Background: Cardiovascular diseases are currently prevalent in cardiology and vascular surgery in the hospital. The purpose of this study based on text mining and microarray data analysis was designed to find some existing drugs target to gene and expand the potential new drug indications.

Methods: Firstly, we used text mining (“Atherosclerosis”) and microarray data analysis (GSE28829) to obtain a common set of genes. Secondly, Gene Ontology and Kyoto Encyclopedia of Genes and Genomes analysis performed to these genes, as well as protein-protein interaction (PPI) network. Then, the significant genes clustered in the PPI network were chose to execute gene-drug interaction analysis for potential drug discovery.

Results: We got 1,788 text mining genes (TMGs) and 275 differentially expressed genes (DEGs) through text mining and data analysis, respectively. Ninety-three genes were duplicated between TMGs and DEGs, in which 89 genes were up-regulated genes and four genes were down regulated. Twenty-three genes clustered in the significant gene module. Lastly, the eight out of 23 genes can target 20 existing drugs.

Conclusions: The findings of these eight genes (VCAM1, CSF1R, C5AR1, CXCR4, CD86, CCR1, ITGB2, TLR8), which were associated with inflammatory response, target to 20 existing drugs may expand drug indications to atherosclerosis-related disease.

Keywords: Text mining; differentially expressed genes (DEGs); genetic diagnosis; drug discovery

Submitted Mar 18, 2020. Accepted for publication Jul 09, 2020.

doi: 10.21037/apm-20-705


According to the World Health Organization (WHO) health report, atherosclerotic cardiovascular disease (ASCVD) is one of the most common cardiovascular diseases and one of the leading causes to death around the world (1).
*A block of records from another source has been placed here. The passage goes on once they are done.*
(** A half that the binary64 product misses from below goes down:
    [23 / 40] is rounded to a number below 0.575, and one hundred times that
    number to 57.49999999999999. *)
Example percentage_23_of_40 :
  percentage 23 40 = Js.Num 57 /\
  F64.mul (F64.div (F64.ofZ 23) (F64.ofZ 40)) (F64.Finite 100) =
    F64.Finite (8092405580431359 # 140737488355328) /\
  Js.Math_round (100 * inject_Z 23 / inject_Z 40) = 58.
Proof. vm_compute. repeat split. Qed.

Example percentage_of_no_questions : percentage 0 0 = Js.NaN.
Proof. vm_compute. reflexivity. Qed.

Lemma app_singleton_nonempty {A : Type} (l : list A) (x : A) : l ++ [x] <> [].
Proof. destruct l; discriminate. Qed.

Lemma payloadOf_complete (snap : QuizState) :
  Specs.submittable snap ->
  length (responses snap) = length (questions snap) ->
  Specs.payloadComplete (payloadOf snap).
Proof.
  intros [Hc Hne] Hlen. specialize (Hne Hlen).
  assert (Hpos : (0 < length (questions snap))%nat).
  { destruct (questions snap); [congruence | cbn; lia]. }
  split; [| split]; cbn.
  - intros Harr. apply percentage_percent; [rewrite <- Hlen; exact Hc | exact Hpos | exact Harr].
  - now rewrite length_fmap.
  - exact Hpos.
Qed.

Lemma handleFinishQuiz_invariant (snap : QuizState) (w : World) :
  Specs.quizInvariant w -> Specs.submittable snap ->
  Specs.quizInvariant (handleFinishQuiz snap w).
Proof.
  intros [Hs Ha Hr] Hsnap. unfold handleFinishQuiz.
  destruct (Nat.eqb_spec (length (responses snap)) (length (questions snap))) as [Hlen|Hlen];
    cbn [negb]; split; cbn; try assumption.
  apply Forall_app. split; [exact Hr |].
  apply Forall_singleton. now apply payloadOf_complete.
Qed.

Lemma countsAgree_submittable (s : QuizState) :
  Specs.countsAgree s -> isAnswerSubmitted s = true -> Specs.submittable s.
Proof.
  intros [Hc Hne] Hsub. split; [exact Hc |]. intros Hlen Hq.
  apply (Hne Hsub). rewrite Hq in Hlen. now destruct (responses s).
Qed.

Lemma countsAgree_current_submittable (s : QuizState) (q : QuizQuestion) :
  Specs.countsAgree s -> currentQuestion s = Some q -> Specs.submittable s.
Proof.
  intros [Hc _] Hq. split; [exact Hc |]. intros _ Hnil.
  unfold currentQuestion in Hq. rewrite Hnil in Hq. discriminate.
Qed.

Lemma advance_countsAgree (snap s : QuizState) :
  Specs.countsAgree s -> Specs.countsAgree (advance snap s).
Proof. intros [Hc _]. split; [exact Hc | discriminate]. Qed.

Lemma handleTimeExpired_invariant (w : World) :
  Specs.quizInvariant w -> Specs.quizInvariant (handleTimeExpired (state w) w).
Proof.
  intros Hinv. unfold handleTimeExpired.
  destruct (currentQuestion (state w)) as [q|] eqn:Hq; [| exact Hinv].
  destruct (isAnswerSubmitted (state w)); [exact Hinv |].
  destruct (alreadyAnswered (state w) q); [exact Hinv |].
  pose proof Hinv as [[Hc Hne] Ha Hr]. split; cbn; try assumption.
  - split; cbn.
    + rewrite length_app. cbn. lia.
    + intros _. apply app_singleton_nonempty.
  - apply Forall_app. split; [exact Ha |]. apply Forall_singleton.
    apply (countsAgree_current_submittable _ q); [split; assumption | exact Hq].
Qed.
In 2012, the death toll of the cardiovascular disease reached 17.5 million, accounting for more than 31% of the global deaths. ASCVD is a chronic disease, which has two primary forms: one is ischaemic heart disease; another is a cerebrovascular disease (2). The occurrence of ASCVD has multiple intrinsic factors, which include the accumulation of immune cells (such as microphages), production of pro-inflammatory cytokines (CCL2, TNFα, IL-1β, and IL-6) and dysfunction of endothelial and vascular smooth muscle cells (3-5). The external risk factors of cardiovascular disease include hypertension, hyperlipidemia, high cholesterol, diabetes, obesity, smoking, and an unhealthy lifestyle. Cardiovascular complications are a major threat to patients with type II diabetes and new updated strategies for prevention are urgently demanded (6). Current available myriad studies have revealed that atherosclerosis could occur in any arterial blood vessels, and lead to many related diseases, such as ischemic heart, peripheral artery and chronic kidney diseases, etc. (7-12).

With the development of bioinformatics, text mining and data analysis have been used in many aspects, like as the identification of potential key gene targets, signal pathway, diagnosis of diseases and prediction of the occurrence of diseases. Meanwhile, researchers have discovered a series of mechanisms of atherosclerosis by doing experiments (13). Compared with bioinformatics in the cancer field, there are fewer researches focused on cardiovascular diseases through text mining and data analysis.

In this study, we first used several bioinformatics strategies, such as text mining and microarray data analysis, to obtain the common genes, which their gene expressions have changed between advanced atherosclerosis plaque and early atherosclerosis plaque group, and the correlation between/within genes have existed in these genes. Then we clustered these genes in protein and protein interactions (PPI) and identified significant module genes that have more interactions. Lastly, drug-gene interaction of module genes was carried out in the drug gene interaction database (DGIdb), and aimed at finding some existed drugs to provide new ideas and basis for the prevention and treatment of cardiovascular disease. Figure 1 shows the framework of this study.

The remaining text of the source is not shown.